**DATA LISTING:**
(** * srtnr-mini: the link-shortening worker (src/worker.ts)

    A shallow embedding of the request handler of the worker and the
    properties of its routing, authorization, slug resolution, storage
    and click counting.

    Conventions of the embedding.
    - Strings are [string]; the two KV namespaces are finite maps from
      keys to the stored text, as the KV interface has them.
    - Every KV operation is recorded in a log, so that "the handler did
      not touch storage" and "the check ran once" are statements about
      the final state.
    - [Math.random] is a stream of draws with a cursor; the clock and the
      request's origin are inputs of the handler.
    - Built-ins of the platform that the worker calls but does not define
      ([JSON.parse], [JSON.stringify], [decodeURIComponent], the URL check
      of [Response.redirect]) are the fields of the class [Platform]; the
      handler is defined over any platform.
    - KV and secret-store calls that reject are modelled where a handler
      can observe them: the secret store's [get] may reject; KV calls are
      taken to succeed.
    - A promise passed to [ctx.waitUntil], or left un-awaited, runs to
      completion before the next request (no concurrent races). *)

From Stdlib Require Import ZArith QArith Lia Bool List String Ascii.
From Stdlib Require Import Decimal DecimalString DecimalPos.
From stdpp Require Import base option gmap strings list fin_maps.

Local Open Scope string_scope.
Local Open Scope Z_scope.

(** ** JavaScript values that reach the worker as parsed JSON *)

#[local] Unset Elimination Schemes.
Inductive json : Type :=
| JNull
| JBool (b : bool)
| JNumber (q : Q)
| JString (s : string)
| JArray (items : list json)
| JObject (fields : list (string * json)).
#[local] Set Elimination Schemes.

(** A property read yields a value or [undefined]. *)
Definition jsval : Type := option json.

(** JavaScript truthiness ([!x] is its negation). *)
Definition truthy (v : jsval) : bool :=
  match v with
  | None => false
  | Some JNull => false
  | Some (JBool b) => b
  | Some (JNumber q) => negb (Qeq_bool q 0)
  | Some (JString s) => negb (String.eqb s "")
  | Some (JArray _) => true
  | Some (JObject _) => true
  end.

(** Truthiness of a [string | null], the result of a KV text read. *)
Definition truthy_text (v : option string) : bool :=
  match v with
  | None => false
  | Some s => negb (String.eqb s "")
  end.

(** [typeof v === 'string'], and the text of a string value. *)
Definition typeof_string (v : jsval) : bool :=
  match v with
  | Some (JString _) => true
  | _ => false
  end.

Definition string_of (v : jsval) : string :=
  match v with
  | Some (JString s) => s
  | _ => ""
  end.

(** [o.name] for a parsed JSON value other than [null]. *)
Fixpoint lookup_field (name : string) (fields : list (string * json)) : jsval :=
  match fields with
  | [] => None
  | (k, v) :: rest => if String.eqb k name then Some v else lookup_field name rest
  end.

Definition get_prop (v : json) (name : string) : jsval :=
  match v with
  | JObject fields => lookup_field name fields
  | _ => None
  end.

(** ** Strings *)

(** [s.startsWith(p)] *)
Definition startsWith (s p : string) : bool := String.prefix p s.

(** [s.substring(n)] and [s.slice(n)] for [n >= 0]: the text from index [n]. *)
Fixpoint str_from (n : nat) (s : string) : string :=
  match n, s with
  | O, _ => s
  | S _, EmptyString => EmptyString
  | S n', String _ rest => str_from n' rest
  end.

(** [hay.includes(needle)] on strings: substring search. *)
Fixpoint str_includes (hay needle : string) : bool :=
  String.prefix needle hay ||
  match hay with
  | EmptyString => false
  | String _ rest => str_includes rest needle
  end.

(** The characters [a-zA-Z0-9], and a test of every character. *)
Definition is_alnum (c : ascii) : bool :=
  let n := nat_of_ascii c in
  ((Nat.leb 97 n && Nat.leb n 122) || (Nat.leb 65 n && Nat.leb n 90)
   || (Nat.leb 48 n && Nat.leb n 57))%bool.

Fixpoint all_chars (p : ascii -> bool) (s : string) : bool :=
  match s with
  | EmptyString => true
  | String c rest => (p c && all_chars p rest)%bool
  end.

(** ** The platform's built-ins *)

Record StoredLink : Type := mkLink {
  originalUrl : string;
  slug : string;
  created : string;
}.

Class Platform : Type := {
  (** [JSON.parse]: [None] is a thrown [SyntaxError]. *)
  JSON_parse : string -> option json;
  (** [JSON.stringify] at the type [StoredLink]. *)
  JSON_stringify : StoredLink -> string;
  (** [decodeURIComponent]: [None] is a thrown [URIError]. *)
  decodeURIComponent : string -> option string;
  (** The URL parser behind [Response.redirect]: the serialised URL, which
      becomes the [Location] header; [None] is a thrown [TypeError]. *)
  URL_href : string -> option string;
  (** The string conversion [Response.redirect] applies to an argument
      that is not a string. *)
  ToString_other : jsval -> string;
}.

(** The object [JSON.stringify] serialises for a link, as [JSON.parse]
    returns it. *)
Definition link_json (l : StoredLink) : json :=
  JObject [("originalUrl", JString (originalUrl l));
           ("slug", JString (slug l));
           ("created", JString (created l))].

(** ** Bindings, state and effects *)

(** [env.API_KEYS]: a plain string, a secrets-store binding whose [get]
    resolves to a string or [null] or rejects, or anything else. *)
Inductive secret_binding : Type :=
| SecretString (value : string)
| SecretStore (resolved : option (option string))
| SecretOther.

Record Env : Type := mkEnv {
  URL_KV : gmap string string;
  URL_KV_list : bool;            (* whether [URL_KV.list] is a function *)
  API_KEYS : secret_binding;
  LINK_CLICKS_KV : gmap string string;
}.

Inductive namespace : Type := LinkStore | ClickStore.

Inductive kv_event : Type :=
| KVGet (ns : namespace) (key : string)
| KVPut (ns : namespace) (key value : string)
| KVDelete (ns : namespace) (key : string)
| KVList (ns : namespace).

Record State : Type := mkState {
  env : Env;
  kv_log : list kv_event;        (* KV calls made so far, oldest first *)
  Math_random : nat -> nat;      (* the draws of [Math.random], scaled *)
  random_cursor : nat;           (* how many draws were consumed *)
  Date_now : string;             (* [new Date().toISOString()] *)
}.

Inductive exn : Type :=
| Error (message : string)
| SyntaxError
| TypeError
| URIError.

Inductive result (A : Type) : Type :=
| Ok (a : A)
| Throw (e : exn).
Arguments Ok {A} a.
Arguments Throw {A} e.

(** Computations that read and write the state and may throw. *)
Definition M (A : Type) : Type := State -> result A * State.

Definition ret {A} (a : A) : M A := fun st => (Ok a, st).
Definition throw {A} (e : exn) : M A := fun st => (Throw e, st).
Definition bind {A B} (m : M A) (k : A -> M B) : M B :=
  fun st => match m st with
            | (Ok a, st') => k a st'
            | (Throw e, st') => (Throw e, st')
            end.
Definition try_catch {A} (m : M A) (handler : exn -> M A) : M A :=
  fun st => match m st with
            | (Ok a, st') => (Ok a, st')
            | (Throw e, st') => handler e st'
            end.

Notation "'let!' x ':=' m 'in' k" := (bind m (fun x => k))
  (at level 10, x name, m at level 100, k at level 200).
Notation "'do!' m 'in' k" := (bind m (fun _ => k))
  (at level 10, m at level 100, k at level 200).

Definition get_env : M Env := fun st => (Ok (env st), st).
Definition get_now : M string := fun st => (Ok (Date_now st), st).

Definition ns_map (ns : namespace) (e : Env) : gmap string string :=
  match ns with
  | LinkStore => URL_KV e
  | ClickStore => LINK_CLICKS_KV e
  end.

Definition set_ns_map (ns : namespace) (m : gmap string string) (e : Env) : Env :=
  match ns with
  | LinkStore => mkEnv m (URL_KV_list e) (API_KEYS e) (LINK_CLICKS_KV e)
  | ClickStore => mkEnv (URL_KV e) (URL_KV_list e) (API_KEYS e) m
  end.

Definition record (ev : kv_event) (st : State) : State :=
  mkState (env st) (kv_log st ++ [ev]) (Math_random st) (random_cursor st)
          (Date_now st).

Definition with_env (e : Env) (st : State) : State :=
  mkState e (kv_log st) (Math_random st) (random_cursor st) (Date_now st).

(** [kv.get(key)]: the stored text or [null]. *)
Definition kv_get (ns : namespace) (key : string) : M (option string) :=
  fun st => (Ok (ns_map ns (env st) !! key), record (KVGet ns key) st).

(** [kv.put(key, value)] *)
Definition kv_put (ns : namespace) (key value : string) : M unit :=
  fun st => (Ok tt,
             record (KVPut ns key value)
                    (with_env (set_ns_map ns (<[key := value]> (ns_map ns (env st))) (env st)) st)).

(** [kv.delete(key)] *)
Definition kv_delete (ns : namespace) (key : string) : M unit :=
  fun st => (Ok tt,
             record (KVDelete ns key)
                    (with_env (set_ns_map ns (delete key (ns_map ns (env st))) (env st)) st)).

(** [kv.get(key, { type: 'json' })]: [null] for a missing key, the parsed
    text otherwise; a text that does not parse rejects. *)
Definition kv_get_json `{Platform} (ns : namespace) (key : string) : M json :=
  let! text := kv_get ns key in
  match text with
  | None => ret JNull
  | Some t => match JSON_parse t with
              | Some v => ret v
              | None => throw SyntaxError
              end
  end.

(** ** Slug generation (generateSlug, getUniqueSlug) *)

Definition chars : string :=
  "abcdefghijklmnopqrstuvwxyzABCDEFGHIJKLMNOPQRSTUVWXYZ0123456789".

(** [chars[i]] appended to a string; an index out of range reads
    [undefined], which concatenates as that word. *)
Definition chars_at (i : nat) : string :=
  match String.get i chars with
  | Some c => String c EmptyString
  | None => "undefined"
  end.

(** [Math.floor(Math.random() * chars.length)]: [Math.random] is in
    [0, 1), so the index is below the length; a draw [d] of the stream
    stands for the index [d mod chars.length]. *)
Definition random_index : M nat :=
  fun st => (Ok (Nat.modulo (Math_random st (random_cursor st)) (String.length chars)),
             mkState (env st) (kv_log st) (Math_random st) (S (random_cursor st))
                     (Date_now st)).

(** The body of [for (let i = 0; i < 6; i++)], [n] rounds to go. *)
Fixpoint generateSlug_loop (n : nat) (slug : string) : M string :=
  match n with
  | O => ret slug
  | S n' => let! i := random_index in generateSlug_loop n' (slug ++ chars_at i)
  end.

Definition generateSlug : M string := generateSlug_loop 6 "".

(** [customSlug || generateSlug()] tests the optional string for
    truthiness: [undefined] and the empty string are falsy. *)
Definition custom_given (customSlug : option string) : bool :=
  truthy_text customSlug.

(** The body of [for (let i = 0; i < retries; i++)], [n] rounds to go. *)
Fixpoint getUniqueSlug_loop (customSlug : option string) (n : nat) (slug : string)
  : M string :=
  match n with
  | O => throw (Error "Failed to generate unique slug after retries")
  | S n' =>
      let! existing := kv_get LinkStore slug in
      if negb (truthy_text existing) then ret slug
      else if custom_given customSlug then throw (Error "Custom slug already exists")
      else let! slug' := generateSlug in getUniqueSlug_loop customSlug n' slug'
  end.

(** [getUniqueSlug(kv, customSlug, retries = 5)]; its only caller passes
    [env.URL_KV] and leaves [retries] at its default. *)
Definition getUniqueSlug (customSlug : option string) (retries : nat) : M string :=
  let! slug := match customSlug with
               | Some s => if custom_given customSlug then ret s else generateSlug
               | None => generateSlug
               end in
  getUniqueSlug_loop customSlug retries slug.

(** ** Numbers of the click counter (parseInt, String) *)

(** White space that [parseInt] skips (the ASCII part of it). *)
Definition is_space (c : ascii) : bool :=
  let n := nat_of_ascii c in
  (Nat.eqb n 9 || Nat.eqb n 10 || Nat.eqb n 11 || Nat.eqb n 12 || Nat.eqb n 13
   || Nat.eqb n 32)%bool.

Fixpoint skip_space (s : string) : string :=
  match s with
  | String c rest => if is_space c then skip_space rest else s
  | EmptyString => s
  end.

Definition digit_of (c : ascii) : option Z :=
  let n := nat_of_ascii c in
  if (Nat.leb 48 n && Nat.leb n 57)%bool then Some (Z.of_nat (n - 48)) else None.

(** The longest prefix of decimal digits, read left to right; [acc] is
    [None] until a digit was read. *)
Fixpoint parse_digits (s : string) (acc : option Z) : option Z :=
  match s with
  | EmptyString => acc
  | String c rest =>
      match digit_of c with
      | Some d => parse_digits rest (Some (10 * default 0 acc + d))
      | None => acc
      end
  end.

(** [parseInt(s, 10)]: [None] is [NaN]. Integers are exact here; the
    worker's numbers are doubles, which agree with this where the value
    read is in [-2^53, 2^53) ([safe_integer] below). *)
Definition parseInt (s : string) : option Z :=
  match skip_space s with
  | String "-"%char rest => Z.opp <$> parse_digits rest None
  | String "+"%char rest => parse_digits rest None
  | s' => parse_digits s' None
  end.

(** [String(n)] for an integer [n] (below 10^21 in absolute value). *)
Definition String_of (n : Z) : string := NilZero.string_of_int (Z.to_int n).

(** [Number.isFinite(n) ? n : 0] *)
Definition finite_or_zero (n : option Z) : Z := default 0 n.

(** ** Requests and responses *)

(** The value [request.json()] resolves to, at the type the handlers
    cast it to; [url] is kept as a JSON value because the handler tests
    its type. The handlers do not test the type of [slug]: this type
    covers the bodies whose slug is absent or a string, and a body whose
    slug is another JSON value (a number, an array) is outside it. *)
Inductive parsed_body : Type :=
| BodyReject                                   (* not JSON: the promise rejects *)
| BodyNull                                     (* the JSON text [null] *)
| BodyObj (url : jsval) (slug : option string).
* * *
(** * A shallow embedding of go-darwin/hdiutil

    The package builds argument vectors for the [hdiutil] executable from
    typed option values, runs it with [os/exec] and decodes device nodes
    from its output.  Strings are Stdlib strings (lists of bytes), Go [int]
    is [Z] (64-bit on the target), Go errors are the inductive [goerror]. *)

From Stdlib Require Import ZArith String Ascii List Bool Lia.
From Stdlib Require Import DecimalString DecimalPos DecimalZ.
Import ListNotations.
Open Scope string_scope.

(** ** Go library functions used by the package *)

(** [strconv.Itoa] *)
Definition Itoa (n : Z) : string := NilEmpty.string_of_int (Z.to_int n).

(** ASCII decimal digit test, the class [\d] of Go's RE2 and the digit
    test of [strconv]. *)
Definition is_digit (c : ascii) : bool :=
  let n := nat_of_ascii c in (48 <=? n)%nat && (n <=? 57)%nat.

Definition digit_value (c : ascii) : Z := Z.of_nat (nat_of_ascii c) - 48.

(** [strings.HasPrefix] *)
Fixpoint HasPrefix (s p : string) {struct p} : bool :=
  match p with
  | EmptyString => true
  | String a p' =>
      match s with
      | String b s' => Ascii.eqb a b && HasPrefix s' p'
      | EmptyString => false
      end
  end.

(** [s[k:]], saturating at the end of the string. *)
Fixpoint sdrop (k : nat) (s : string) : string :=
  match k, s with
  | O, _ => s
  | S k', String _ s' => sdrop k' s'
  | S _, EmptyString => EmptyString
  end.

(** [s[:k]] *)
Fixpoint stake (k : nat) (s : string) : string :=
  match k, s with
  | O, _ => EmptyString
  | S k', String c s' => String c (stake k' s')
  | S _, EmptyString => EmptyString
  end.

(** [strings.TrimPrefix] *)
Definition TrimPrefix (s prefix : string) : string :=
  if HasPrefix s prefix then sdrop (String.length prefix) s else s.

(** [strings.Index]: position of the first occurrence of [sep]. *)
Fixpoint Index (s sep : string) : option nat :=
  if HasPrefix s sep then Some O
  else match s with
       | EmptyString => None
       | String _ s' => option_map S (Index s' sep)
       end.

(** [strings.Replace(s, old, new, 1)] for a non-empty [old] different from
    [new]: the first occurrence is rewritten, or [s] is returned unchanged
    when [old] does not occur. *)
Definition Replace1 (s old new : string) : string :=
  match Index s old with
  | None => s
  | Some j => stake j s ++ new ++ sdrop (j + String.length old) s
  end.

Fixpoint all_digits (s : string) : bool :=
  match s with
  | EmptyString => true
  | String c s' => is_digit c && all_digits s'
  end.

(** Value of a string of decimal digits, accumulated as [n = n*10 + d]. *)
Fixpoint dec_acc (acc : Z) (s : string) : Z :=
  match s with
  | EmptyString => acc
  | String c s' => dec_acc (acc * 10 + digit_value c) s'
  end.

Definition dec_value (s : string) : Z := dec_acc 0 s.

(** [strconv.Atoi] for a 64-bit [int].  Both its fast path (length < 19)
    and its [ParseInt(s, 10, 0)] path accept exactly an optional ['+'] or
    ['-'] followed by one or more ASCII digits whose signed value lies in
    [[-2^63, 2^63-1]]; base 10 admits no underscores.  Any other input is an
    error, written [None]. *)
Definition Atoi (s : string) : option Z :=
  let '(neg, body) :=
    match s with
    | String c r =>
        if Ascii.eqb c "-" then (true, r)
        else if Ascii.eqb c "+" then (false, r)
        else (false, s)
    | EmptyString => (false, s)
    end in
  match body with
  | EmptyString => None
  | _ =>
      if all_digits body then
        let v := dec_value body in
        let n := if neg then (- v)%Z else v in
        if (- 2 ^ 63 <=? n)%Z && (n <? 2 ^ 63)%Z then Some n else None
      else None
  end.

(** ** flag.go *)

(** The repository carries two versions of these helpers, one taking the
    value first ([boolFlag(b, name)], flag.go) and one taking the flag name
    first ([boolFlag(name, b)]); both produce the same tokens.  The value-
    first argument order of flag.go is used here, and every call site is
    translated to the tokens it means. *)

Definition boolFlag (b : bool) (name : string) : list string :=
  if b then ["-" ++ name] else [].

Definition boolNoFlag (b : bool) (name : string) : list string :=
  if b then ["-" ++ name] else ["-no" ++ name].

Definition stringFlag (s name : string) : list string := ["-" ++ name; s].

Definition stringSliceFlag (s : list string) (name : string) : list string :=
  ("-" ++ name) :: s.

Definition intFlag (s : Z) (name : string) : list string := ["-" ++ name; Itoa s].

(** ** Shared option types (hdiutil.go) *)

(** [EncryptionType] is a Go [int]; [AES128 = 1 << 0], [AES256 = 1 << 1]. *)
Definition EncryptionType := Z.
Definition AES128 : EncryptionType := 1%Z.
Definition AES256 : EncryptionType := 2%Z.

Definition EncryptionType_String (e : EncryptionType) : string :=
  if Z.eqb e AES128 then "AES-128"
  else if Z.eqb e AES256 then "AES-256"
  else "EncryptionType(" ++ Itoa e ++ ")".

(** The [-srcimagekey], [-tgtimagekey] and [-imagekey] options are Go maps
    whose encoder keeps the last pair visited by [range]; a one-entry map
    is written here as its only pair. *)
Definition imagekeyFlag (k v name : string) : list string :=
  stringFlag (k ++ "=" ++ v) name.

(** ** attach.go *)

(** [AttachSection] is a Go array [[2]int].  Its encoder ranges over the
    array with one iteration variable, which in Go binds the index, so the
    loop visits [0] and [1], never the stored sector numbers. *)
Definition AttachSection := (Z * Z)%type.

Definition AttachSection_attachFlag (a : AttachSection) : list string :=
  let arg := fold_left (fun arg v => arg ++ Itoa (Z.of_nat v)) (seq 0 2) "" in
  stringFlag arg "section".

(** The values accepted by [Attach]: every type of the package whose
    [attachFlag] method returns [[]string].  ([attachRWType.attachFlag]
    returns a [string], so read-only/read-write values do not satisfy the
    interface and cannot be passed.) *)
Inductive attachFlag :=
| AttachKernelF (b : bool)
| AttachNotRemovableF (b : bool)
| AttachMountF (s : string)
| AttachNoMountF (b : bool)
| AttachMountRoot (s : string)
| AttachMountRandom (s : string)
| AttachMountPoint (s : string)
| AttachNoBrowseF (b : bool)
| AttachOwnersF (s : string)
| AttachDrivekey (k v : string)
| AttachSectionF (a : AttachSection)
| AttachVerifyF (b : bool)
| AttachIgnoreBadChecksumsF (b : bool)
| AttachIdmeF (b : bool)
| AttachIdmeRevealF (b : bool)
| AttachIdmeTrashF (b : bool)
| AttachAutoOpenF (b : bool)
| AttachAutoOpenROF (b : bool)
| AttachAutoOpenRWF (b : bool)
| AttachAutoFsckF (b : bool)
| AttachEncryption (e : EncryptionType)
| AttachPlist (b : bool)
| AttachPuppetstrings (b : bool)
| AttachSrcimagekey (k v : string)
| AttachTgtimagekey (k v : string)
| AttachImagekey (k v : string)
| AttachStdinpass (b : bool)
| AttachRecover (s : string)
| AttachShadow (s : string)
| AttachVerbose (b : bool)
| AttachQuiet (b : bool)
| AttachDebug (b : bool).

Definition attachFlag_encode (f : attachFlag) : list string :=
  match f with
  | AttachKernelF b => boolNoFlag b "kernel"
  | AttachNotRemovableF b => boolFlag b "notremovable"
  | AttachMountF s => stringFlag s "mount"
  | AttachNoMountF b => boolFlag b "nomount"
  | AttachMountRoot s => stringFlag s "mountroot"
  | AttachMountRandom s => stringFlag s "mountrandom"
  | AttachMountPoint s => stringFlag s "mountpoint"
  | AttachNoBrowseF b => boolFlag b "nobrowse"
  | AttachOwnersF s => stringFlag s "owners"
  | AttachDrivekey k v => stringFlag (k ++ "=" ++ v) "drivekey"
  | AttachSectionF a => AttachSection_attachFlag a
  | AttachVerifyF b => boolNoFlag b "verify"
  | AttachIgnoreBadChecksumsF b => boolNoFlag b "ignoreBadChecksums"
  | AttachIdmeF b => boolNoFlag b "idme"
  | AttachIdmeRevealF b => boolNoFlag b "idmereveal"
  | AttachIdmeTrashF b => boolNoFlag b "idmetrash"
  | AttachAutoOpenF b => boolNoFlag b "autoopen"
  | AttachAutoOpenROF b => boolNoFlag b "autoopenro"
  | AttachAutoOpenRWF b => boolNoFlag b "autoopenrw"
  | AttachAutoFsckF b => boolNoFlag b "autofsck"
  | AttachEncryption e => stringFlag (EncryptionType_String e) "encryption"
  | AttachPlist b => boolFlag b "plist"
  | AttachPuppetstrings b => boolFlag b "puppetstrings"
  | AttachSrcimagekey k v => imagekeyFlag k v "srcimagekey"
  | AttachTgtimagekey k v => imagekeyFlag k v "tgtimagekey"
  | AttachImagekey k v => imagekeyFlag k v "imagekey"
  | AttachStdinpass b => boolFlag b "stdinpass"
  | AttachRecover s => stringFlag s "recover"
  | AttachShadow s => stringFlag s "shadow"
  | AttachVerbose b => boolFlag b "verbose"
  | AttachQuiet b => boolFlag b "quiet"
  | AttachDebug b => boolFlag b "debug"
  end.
* * *
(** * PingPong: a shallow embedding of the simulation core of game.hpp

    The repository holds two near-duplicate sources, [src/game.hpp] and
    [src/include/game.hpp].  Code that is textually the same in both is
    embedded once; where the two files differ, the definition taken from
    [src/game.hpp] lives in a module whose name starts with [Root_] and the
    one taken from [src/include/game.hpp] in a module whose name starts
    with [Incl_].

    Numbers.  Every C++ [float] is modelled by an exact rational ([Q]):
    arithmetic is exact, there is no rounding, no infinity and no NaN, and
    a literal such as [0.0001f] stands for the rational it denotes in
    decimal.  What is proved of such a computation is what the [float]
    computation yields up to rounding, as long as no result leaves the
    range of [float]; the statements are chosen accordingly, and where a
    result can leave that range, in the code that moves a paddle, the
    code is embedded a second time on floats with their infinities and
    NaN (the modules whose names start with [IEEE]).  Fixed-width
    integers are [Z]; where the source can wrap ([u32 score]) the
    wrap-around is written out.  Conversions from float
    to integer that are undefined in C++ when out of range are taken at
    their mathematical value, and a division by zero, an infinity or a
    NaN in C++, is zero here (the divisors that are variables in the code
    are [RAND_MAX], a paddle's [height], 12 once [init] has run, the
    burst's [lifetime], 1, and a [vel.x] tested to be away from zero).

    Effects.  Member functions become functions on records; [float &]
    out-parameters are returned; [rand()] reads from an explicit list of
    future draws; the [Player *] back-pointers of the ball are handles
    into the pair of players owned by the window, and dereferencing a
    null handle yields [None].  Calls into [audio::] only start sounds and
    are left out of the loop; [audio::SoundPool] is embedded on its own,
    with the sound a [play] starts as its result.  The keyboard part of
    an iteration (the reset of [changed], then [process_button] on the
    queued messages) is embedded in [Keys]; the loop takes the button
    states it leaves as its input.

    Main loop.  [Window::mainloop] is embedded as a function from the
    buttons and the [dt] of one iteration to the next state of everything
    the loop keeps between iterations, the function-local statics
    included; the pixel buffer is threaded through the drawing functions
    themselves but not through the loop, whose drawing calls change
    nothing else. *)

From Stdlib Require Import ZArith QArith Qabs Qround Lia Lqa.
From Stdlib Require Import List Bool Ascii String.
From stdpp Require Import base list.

**PROBLEM DESCRIPTION:**
Report back each line of the entries that holds the string "QArith".

**OUTPUT BELOW:**
From Stdlib Require Import ZArith QArith Lia Bool List String Ascii.
From Stdlib Require Import ZArith QArith Qabs Qround Lia Lqa.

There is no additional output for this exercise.